Assignment: Using the data below, report how many lines hold the word "named". Include nothing else in the reply.

(Records shown begins)

(** * pyrpl/modules.py: module lifecycle, ownership and register codec

    A shallow embedding of [pyrpl/modules.py].  The instance modelled is a
    [HardwareModule] (the class whose objects are arbitrated between owners
    and which carries the register codec); the methods it inherits from
    [BaseModule] and the [setup] generated by [ModuleMetaClass.__init__] are
    modelled as written there.

    Python objects are modelled as follows.
    - An attribute value is a [value] (None, bool, int, str).
    - A dict with string keys (keyword arguments, a config branch) is a
      [gmap string value].
    - A call either returns or raises; both leave a module state behind, so
      a call yields an [outcome] carrying the state in either case.
    - The call depth Python still allows is a [nat]; running out of it is
      [RecursionError]. *)

From stdpp Require Import gmap strings list fin_maps pretty.
From Stdlib Require Import ZArith Lia.

Local Open Scope Z_scope.

(** ** Values, exceptions, events *)

Inductive value :=
| VNone
| VBool (b : bool)
| VInt (z : Z)
| VStr (s : string).

(** Python exceptions raised in [modules.py] or by the built-ins it calls. *)
Inductive exn :=
| ValueError (msg : string)
| KeyError (arg : value)
| AttributeError (msg : string)
| TypeError (msg : string)
| RecursionError
| SetupError (msg : string).

(** The result of a pure Python expression that may raise. *)
Inductive res (A : Type) :=
| Return (a : A)
| Throw (e : exn).
Arguments Return {A} a.
Arguments Throw {A} e.

Definition res_bind {A B : Type} (r : res A) (k : A → res B) : res B :=
  match r with
  | Return a => k a
  | Throw e => Throw e
  end.

(** ** Register codec (lines 497-508) *)

(** [np.uint32(v)]: the 32-bit unsigned register word holding [v].  A
    value from [2 ^ 32] on does not fit; it is taken modulo [2 ^ 32]. *)
Definition np_uint32 (v : Z) : Z := v `mod` 2 ^ 32.

(** [HardwareModule._to_pyint].  [2 ** bitlength] is a float for a negative
    [bitlength], on which [&] raises TypeError; [>>] by a negative count
    raises ValueError. *)
Definition _to_pyint (v bitlength : Z) : res Z :=
  if bitlength <? 0 then Throw (TypeError "unsupported operand type(s) for &")
  else
    let v := Z.land v (2 ^ bitlength - 1) in
    if bitlength - 1 <? 0 then Throw (ValueError "negative shift count")
    else if Z.shiftr v (bitlength - 1) =? 0 then Return v
    else Return (v - 2 ^ bitlength).

(** [HardwareModule._from_pyint]. *)
Definition _from_pyint (v bitlength : Z) : res Z :=
  if bitlength <? 0 then Throw (TypeError "unsupported operand type(s) for &")
  else
    let v := if v <? 0 then v + 2 ^ bitlength else v in
    let v := Z.land v (2 ^ bitlength - 1) in
    Return (np_uint32 v).

(** Encoding followed by decoding at the same width. *)
Definition roundtrip (v bitlength : Z) : res Z :=
  res_bind (_from_pyint v bitlength) (λ raw, _to_pyint raw bitlength).

(** ** Classes, config store and instances *)

#[global] Instance value_eq_dec : EqDecision value.
Proof. solve_decision. Defined.

(** [str(v)], as the [%s] of an error message formats it. *)
Definition str (v : value) : string :=
  match v with
  | VNone => "None"
  | VBool true => "True"
  | VBool false => "False"
  | VInt z => pretty z
  | VStr s => s
  end.

(** Truth value of an object, as [if] reads it. *)
Definition truthy (v : value) : bool :=
  match v with
  | VNone => false
  | VBool b => b
  | VInt z => negb (z =? 0)
  | VStr s => negb (bool_decide (s = ""))
  end.

(** What a name denotes on the class of an instance, as far as assignment
    is concerned. *)
Inductive member :=
| MPlain             (* a method or a plain class attribute *)
| MReadOnlyProperty  (* a property without setter: c, c_states, states, pyrpl *)
| MOwnerProperty     (* the property owner, lines 367-389 *)
| MAttribute.        (* a BaseAttribute descriptor *)

#[global] Instance member_eq_dec : EqDecision member.
Proof. solve_decision. Defined.

(** Modelled from the spec: the widget class of [widgets/module_widgets.py],
    which this file imports.  It is given by the default values its
    constructor writes into the module (the presentation-default
    initialization that [create_widget] guards against, lines 335-336) and
    by whether the constructor raises in the end. *)
Record widget_class := {
  gui_defaults : list (string * value);
  init_error : option exn
}.

(** A subclass of [HardwareModule].  [members] lists every name that
    [hasattr(cls, name)] finds, those of [HardwareModule_members] below
    among them; [cls_name] is the class attribute [name]; [_setup] is the
    routine of the derived class, which prepares the device from the
    current attribute values and returns ([None]) or raises. *)
Record pyclass := {
  __name__ : string;
  members : gmap string member;
  cls_name : value;
  _setup_attributes : list string;
  _callback_attributes : list string;
  _setup : gmap string value → option exn;
  _widget_class : widget_class
}.

(** The section [(section_name + 's')] of the parent's config: one branch
    per instance name and, beside them, the branch [states] of named
    snapshots.  In the source the named states are the entry of the same
    dict under the key [states]; the two fields are that dict for every
    instance whose name is not [states], and what is proved of the named
    states is proved of such instances. *)
Record manager_section := {
  instances : gmap string (gmap string value);
  states : option (gmap string (gmap string value))
}.

Inductive event :=
| EvSet (key : string) (v : value)        (* a descriptor stored a value *)
| EvSave (key : string) (v : value)       (* ... and saved it to the config *)
| EvCallback                              (* [_callback] was invoked *)
| EvSetup                                 (* the class's [_setup] ran *)
| EvOwnershipChanged (old new : value)    (* the hook [ownership_changed] ran *)
| EvChangeOwnership                       (* [change_ownership.emit()] *)
| EvWidget.                               (* the widget class was called *)

(** An instance.  The fields [name] to [_owner] are the entries of the
    instance dictionary that the methods below read; [__dict__] holds its
    other entries; [values] is what the attribute descriptors currently
    hold; [parent_c] is the manager section in the parent's config, absent
    until first used; [trace] lists what happened, latest first. *)
Record module := {
  __class__ : pyclass;
  name : string;
  _callback_active : bool;
  _autosave_active : bool;
  _owner : value;
  values : gmap string value;
  __dict__ : gmap string value;
  parent_c : option manager_section;
  trace : list event
}.

Definition set_name (s : string) (m : module) : module :=
  {| __class__ := __class__ m; name := s;
     _callback_active := _callback_active m;
     _autosave_active := _autosave_active m; _owner := _owner m;
     values := values m; __dict__ := __dict__ m; parent_c := parent_c m;
     trace := trace m |}.

Definition set_callback_active (b : bool) (m : module) : module :=
  {| __class__ := __class__ m; name := name m;
     _callback_active := b;
     _autosave_active := _autosave_active m; _owner := _owner m;
     values := values m; __dict__ := __dict__ m; parent_c := parent_c m;
     trace := trace m |}.

Definition set_autosave_active (b : bool) (m : module) : module :=
  {| __class__ := __class__ m; name := name m;
     _callback_active := _callback_active m;
     _autosave_active := b; _owner := _owner m;
     values := values m; __dict__ := __dict__ m; parent_c := parent_c m;
     trace := trace m |}.

Definition set_owner (v : value) (m : module) : module :=
  {| __class__ := __class__ m; name := name m;
     _callback_active := _callback_active m;
     _autosave_active := _autosave_active m; _owner := v;
     values := values m; __dict__ := __dict__ m; parent_c := parent_c m;
     trace := trace m |}.

Definition set_values (vs : gmap string value) (m : module) : module :=
  {| __class__ := __class__ m; name := name m;
     _callback_active := _callback_active m;
     _autosave_active := _autosave_active m; _owner := _owner m;
     values := vs; __dict__ := __dict__ m; parent_c := parent_c m;
     trace := trace m |}.

Definition set_dict (d : gmap string value) (m : module) : module :=
  {| __class__ := __class__ m; name := name m;
     _callback_active := _callback_active m;
     _autosave_active := _autosave_active m; _owner := _owner m;
     values := values m; __dict__ := d; parent_c := parent_c m;
     trace := trace m |}.

Definition set_parent_c (c : option manager_section) (m : module) : module :=
  {| __class__ := __class__ m; name := name m;
     _callback_active := _callback_active m;
     _autosave_active := _autosave_active m; _owner := _owner m;
     values := values m; __dict__ := __dict__ m; parent_c := c;
     trace := trace m |}.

(Records shown ends)

Output of the task: 3